A. Yoniles2, O. Anjorin1, M. Bhaskara2, M. Wang1 1Indiana University School Of Medicine, Cardiothoracic Surgery, Department Of Surgery, Indianapolis, IN, USA 2Indiana University School Of Medicine, Indianapolis, IN, USA
Introduction: Endotoxemia can occur following cardiac surgery. Previous studies have indicated better myocardial responses with preserved cardiac function in female animals compared to males after LPS challenge; however, the mechanisms remain largely unclear. Understanding how male and female myocardium responds to LPS can provide better insights on managing patients after cardiac operation. Our published studies have revealed that TNFa substantially increased in heart tissue and serum following LPS. Females experienced less cardiac dysfunction than males when exposed to equivalent dose of TNFa. Therefore, sex-related disparities in myocardial impairment could be due to an indirect/secondary outcome from LPS-induced inflammatory cytokines, like TNFa. To better understand myocardial reactions between males and females during endotoxemia, we aim to uncover sex differences in LPS-caused direct effects on cardiac function using coronary infusion of LPS.

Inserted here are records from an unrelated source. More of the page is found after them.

Lemma next_string_snoc (needle x : dtype) (h : list dtype) :
  next_string needle (h ++ [x])
  = if arguments_range_completed needle (h ++ [x])
    then next_string needle h
    else S (next_string needle h).
Proof.
  rewrite arguments_range_completed_snoc, arguments_range_completed_existsb,
    arguments_range_found_existsb.
  fold (is_marker x). unfold next_string.
  rewrite existsb_app; cbn [existsb]; rewrite orb_false_r.
  destruct (existsb (iterator_match needle) h) eqn:Hf; cbn [orb andb].
  - rewrite after_needle_snoc by exact Hf.
    pose proof (after_needle_length _ _ Hf) as Hlen.
    unfold first_occurrence at 1.
    rewrite !position_app, Hf. fold (first_occurrence needle h).
    destruct (existsb is_marker (after_needle needle h)) eqn:Hc.
    + rewrite orb_true_r; reflexivity.
    + rewrite orb_false_r, andb_true_r, (position_none _ _ Hc).
      cbn [position]. destruct (is_marker x); lia.
  - rewrite andb_false_r; cbn [orb].
    unfold first_occurrence at 1; rewrite position_app, Hf.
    destruct (iterator_match needle x) eqn:Hx; cbn [position].
    + unfold after_needle, first_occurrence.
      rewrite position_app, Hf; cbn [position]. rewrite Hx.
      rewrite skipn_all2 by (rewrite length_app; simpl; lia).
      simpl; lia.
    + rewrite length_app; simpl; lia.
Qed.

Lemma arguments_range_end_position (needle : dtype) (h : list dtype) :
  Z.of_nat (length h) < size_t_modulus ->
  arguments_range_end needle h = Z.of_nat (next_string needle h).
Proof.
  induction h as [|x h IH] using rev_ind; [reflexivity|].
  rewrite length_app; simpl; intros Hlen.
  rewrite arguments_range_end_snoc, next_string_snoc, IH by lia.
  pose proof (next_string_le needle h).
  destruct (arguments_range_completed needle (h ++ [x])); simpl;
    rewrite size_t_add_small; lia.
Qed.

(** ** What the two positions are *)

Lemma found_iff_occurs (needle : dtype) (h : list dtype) :
  existsb (iterator_match needle) h = true <->
  exists k t, nth_error h k = Some t /\ clean t = clean needle.
Proof.
  rewrite existsb_exists; split.
  - intros [t [Hin Hm]]. apply In_nth_error in Hin as [k Hk].
    apply iterator_match_eq in Hm. exists k, t; auto.
  - intros [k [t [Hk Hm]]]. exists t; split.
    + eapply nth_error_In; exact Hk.
    + apply iterator_match_eq; auto.
Qed.

Lemma first_occurrence_before (needle : dtype) (h : list dtype) (k : nat) (t : dtype) :
  (k < first_occurrence needle h)%nat -> nth_error h k = Some t ->
  clean t <> clean needle.
Proof.
  intros Hk Ht Heq.
  pose proof (position_before _ _ _ _ Hk Ht) as Hm.
  assert (iterator_match needle t = true) by (apply iterator_match_eq; auto).
  congruence.
Qed.

Lemma first_occurrence_at (needle : dtype) (h : list dtype) :
  (first_occurrence needle h < length h)%nat ->
  exists t, nth_error h (first_occurrence needle h) = Some t
            /\ clean t = clean needle.
Proof.
  intros Hlt. destruct (position_at _ _ Hlt) as [t [Ht Hm]].
  apply iterator_match_eq in Hm. exists t; auto.
Qed.

Lemma next_string_after (needle : dtype) (h : list dtype) :
  existsb (iterator_match needle) h = true ->
  (first_occurrence needle h < next_string needle h)%nat.
Proof. intros Hf; unfold next_string; rewrite Hf; lia. Qed.

Lemma next_string_none (needle : dtype) (h : list dtype) :
  existsb (iterator_match needle) h = false ->
  first_occurrence needle h = length h /\ next_string needle h = length h.
Proof.
  intros Hf; unfold next_string, first_occurrence; rewrite Hf.
  split; [apply position_none; exact Hf | reflexivity].
Qed.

Methods: Isolated hearts from aged-matched adult male and female mice were subjected to LPS infusion via Langendorff after >20-min equilibration (Eq). Dose responsive study with LPS at 2.5, 5.0, and 7.5 mg/kg of body weight was performed in male hearts. Left ventricular developed pressure (LVDP) was continuously recorded. Significant depression of LVDP (>20% drop) after LPS infusion was considered rapid response to LPS. Female estrous cycle was determined via vaginal smear. Oxidative phosphorylation (Oxphos) pathway involving 5 protein complexes was determined in heart tissue using Western blot Oxphos cocktail. Data was analyzed using t-test, one-way or two-way ANOVA, n = 4-9 mouse hearts/group, p<0.05 = statistical significance.
Results: Male hearts infused with 5.0 and 7.5 mg/kg of LPS demonstrated significant depression of LV function (Fig. A). Males also experienced worse LV function than females following 5.0 mg/kg of LPS infusion (Fig. B). However, there were no significant differences in cardiac function between female groups in different estrous phases. Interestingly, LV function was back to normal after rapid/1st response to LPS and then depressed again following 50’-LPS infusion (Fig. C, D). Protein levels of complex III-UQCRC2 and IV-MTCO1 were significantly reduced in male hearts with 50’-LPS infusion, but not in the hearts collected after 1st response (short-time LPS infusion) (Fig. E, F).
Conclusion:
Our data demonstrates that male hearts exhibit higher sensitivity to LPS-induced rapid cardiac dysfunction compared to females, but estrogen may have little influence on the heart against LPS-induced rapid functional depression. Short-time LPS infusion may induce defense mechanisms to prevent the heart from metabolic dysfunction via maintained Oxphos pathway.